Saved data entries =
#####
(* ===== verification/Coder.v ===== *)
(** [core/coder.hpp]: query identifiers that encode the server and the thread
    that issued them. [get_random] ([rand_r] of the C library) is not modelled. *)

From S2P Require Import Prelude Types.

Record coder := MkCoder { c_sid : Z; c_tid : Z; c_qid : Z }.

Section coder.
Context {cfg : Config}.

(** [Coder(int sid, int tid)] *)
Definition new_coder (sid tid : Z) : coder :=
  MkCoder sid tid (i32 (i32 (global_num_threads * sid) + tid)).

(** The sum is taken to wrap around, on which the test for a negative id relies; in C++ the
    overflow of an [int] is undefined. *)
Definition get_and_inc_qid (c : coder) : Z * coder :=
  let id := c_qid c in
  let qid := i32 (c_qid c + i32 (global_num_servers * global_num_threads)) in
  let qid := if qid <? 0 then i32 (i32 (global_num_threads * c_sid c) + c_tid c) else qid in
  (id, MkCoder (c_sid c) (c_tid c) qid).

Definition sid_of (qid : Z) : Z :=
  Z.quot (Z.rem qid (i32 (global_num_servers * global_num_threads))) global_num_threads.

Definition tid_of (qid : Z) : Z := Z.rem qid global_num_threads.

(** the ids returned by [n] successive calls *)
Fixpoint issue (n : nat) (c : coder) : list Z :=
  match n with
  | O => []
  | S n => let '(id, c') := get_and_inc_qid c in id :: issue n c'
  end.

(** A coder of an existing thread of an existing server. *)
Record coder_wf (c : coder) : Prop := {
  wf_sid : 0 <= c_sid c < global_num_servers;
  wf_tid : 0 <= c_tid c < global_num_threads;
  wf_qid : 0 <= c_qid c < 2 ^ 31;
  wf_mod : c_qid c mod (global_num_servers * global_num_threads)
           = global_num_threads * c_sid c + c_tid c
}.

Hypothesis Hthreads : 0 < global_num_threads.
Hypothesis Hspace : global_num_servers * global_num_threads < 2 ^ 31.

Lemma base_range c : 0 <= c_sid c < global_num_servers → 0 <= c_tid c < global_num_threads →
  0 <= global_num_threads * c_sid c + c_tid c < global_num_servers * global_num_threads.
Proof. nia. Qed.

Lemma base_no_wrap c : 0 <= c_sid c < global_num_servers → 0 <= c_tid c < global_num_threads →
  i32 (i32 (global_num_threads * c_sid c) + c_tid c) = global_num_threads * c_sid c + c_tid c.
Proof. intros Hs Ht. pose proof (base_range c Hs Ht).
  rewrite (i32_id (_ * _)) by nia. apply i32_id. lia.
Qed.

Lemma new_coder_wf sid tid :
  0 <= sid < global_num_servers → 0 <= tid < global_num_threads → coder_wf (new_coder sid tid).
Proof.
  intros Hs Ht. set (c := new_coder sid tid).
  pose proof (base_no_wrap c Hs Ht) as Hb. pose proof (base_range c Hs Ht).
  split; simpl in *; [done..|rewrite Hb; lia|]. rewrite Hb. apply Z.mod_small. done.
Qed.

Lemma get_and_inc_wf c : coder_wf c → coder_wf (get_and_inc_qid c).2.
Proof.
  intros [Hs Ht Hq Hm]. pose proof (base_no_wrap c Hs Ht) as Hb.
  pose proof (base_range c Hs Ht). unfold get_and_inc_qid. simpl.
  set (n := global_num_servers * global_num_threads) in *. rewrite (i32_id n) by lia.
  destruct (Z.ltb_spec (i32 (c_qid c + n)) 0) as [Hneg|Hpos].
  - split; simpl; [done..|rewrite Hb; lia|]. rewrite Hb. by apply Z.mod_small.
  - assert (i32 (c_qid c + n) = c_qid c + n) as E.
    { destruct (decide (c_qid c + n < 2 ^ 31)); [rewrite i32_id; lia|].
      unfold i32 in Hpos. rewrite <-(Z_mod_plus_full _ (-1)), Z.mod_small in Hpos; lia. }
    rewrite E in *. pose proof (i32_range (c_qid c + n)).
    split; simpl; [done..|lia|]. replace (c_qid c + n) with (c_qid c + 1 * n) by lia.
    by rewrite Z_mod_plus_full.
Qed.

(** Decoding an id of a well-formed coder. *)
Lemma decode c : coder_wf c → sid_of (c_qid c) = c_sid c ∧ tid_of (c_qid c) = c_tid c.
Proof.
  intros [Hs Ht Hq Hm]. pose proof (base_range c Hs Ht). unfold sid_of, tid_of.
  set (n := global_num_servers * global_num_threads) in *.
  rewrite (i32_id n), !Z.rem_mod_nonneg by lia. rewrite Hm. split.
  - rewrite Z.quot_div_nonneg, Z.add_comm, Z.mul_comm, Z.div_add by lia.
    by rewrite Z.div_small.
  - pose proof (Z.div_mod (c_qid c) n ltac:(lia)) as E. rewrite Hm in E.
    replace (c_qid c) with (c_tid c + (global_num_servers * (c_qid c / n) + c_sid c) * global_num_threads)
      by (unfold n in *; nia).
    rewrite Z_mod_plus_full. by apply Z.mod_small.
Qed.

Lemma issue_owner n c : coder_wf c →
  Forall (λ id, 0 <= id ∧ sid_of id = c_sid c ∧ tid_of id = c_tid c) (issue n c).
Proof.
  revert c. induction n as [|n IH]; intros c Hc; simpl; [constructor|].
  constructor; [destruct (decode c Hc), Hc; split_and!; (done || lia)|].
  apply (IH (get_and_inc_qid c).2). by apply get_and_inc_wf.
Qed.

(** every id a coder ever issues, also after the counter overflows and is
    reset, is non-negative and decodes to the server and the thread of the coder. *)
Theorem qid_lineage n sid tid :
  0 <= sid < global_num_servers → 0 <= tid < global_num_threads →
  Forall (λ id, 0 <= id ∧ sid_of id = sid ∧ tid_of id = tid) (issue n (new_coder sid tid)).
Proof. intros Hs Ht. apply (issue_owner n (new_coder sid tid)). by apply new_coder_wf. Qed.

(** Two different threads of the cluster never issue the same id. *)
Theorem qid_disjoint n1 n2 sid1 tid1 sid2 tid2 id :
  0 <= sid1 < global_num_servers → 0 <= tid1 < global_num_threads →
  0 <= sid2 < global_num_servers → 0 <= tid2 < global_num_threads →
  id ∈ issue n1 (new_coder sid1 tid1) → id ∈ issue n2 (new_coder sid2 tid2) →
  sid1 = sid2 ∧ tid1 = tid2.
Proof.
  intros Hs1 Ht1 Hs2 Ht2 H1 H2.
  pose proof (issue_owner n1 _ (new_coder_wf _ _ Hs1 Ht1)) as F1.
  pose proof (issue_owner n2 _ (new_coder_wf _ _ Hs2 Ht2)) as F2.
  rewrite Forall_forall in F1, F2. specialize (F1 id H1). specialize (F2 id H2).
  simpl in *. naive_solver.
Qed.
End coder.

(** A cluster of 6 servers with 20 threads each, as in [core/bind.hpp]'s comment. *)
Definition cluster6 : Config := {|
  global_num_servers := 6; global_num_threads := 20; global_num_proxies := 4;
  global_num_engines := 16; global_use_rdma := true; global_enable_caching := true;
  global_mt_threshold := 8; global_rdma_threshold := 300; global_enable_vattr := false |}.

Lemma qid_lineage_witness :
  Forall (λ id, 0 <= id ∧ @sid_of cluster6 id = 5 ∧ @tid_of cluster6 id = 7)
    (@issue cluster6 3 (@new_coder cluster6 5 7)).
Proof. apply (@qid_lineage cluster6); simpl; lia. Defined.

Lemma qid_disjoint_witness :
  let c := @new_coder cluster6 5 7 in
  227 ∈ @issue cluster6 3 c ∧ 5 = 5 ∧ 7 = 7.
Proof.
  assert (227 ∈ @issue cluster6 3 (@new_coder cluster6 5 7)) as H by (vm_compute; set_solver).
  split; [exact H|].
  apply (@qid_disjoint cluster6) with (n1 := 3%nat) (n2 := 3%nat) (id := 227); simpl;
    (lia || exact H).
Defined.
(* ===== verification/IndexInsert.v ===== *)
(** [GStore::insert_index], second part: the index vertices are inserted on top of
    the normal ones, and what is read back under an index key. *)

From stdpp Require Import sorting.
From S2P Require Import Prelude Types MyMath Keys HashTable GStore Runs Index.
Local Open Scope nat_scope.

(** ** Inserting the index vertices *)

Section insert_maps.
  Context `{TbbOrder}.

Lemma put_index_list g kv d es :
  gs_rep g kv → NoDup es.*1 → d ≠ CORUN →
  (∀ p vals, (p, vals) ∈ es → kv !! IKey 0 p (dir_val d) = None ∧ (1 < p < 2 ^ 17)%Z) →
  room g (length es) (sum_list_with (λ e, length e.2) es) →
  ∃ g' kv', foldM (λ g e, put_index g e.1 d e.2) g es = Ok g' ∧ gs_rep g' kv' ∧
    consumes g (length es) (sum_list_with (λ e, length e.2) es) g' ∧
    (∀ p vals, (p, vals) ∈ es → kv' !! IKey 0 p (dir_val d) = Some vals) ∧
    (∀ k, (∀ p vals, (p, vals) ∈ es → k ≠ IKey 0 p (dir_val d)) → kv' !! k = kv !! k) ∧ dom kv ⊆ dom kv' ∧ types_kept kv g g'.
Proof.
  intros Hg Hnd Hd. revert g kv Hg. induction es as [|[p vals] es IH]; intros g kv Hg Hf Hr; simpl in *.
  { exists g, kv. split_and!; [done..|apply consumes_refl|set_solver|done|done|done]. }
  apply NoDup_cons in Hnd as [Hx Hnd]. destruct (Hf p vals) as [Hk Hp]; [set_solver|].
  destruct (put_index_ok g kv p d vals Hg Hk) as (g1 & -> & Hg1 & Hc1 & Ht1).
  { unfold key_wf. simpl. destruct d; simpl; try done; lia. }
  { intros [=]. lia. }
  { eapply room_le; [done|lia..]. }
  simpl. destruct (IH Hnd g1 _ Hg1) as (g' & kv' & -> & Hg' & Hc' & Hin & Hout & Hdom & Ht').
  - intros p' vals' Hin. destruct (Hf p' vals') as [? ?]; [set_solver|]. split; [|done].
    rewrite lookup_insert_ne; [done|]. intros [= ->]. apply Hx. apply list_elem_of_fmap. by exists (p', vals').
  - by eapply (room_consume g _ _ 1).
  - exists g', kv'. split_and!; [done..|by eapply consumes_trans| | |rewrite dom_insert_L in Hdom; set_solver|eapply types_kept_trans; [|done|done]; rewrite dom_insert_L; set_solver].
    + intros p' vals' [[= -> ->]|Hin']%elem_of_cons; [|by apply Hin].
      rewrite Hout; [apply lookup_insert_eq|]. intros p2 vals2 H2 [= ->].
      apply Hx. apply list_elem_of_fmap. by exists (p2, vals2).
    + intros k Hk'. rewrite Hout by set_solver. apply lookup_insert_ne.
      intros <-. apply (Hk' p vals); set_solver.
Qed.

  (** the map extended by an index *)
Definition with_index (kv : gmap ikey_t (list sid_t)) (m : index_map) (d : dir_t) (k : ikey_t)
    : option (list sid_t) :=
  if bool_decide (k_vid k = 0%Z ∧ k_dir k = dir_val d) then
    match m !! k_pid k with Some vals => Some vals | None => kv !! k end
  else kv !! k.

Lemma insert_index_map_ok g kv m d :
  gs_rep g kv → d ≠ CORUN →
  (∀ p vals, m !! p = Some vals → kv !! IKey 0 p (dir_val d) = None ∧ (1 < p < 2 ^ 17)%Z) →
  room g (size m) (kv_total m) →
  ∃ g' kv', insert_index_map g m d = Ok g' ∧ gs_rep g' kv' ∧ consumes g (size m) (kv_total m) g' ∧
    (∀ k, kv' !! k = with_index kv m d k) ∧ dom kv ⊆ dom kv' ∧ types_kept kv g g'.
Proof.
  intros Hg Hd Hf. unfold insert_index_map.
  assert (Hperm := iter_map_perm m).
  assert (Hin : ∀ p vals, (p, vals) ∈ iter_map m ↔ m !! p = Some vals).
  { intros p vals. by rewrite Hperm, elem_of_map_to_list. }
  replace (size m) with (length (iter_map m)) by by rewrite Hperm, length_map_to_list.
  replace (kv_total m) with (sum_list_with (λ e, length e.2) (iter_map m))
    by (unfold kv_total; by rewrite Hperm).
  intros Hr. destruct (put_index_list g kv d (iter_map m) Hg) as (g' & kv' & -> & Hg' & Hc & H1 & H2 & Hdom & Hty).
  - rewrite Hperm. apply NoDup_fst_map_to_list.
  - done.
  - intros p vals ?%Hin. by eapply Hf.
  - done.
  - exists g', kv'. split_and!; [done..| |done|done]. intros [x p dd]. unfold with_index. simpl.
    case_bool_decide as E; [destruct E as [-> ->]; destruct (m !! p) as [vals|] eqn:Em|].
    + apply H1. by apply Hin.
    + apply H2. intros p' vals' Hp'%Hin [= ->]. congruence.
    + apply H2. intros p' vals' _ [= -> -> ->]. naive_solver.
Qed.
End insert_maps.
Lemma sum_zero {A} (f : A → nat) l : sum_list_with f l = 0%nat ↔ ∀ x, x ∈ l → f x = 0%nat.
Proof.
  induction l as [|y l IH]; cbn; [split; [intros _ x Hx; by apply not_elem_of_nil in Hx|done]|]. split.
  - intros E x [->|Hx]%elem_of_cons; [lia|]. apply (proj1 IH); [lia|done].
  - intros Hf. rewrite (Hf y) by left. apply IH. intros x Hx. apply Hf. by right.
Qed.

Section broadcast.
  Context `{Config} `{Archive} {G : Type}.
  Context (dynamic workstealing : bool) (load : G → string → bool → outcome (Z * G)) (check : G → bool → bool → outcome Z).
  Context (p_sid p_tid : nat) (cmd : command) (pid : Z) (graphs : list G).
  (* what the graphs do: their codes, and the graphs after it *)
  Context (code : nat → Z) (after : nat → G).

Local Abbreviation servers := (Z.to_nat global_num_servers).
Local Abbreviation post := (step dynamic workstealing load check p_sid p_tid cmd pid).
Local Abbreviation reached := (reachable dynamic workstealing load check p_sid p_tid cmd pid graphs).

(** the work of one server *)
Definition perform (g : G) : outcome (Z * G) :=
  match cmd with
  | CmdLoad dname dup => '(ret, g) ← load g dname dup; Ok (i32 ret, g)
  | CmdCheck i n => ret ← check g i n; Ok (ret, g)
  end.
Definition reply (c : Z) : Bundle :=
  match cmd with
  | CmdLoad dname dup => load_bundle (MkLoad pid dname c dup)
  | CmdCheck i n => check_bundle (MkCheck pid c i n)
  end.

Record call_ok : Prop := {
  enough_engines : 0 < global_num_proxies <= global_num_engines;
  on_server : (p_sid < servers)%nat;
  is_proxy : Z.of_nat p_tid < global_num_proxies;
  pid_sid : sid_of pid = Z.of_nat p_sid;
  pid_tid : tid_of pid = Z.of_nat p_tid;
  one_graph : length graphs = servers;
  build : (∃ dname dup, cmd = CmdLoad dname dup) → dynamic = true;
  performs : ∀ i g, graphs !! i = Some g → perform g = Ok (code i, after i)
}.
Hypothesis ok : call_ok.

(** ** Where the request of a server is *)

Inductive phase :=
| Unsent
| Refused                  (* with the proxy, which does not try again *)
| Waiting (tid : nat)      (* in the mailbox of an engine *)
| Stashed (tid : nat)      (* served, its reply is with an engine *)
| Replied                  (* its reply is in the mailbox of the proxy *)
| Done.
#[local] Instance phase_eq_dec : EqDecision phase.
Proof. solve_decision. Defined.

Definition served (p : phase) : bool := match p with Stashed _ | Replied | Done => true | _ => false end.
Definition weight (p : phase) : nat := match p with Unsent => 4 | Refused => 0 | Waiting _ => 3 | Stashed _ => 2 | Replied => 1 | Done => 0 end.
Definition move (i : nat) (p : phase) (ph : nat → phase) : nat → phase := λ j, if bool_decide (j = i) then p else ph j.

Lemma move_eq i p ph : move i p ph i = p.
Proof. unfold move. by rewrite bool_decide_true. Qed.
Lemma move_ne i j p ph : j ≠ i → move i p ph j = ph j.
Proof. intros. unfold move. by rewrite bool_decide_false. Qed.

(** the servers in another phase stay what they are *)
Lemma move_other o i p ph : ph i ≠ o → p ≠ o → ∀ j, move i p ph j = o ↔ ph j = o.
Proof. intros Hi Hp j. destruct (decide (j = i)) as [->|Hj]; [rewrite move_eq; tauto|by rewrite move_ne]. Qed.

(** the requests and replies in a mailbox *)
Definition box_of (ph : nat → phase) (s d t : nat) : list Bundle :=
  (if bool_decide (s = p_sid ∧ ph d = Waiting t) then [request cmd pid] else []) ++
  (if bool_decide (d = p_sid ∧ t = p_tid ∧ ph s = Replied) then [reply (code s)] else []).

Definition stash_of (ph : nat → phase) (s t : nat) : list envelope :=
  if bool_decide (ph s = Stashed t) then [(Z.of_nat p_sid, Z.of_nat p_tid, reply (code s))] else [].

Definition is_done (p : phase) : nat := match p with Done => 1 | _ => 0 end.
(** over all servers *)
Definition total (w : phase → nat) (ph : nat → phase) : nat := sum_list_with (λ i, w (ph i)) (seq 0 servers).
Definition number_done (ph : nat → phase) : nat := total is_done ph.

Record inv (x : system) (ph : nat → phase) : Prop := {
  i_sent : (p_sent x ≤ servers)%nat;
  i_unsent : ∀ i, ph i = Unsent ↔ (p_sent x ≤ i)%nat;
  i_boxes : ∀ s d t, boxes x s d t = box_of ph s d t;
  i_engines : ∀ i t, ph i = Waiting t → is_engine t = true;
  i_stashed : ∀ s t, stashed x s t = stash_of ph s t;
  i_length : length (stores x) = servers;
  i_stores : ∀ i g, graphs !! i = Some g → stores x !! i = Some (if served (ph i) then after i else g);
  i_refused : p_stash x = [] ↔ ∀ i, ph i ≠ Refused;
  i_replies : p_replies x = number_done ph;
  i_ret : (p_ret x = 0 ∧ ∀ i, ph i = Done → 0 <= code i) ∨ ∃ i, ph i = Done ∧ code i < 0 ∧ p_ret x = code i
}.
#####
Task to carry out = Using the data above, repeat exactly the lines that begin at the line with "Hypothesis Hspace : global_num_servers" and end at the line with "intros Hs Ht. set (c := new_coder sid tid).", both ends included.

Output for this exercise =
Hypothesis Hspace : global_num_servers * global_num_threads < 2 ^ 31.

Lemma base_range c : 0 <= c_sid c < global_num_servers → 0 <= c_tid c < global_num_threads →
  0 <= global_num_threads * c_sid c + c_tid c < global_num_servers * global_num_threads.
Proof. nia. Qed.

Lemma base_no_wrap c : 0 <= c_sid c < global_num_servers → 0 <= c_tid c < global_num_threads →
  i32 (i32 (global_num_threads * c_sid c) + c_tid c) = global_num_threads * c_sid c + c_tid c.
Proof. intros Hs Ht. pose proof (base_range c Hs Ht).
  rewrite (i32_id (_ * _)) by nia. apply i32_id. lia.
Qed.

Lemma new_coder_wf sid tid :
  0 <= sid < global_num_servers → 0 <= tid < global_num_threads → coder_wf (new_coder sid tid).
Proof.
  intros Hs Ht. set (c := new_coder sid tid).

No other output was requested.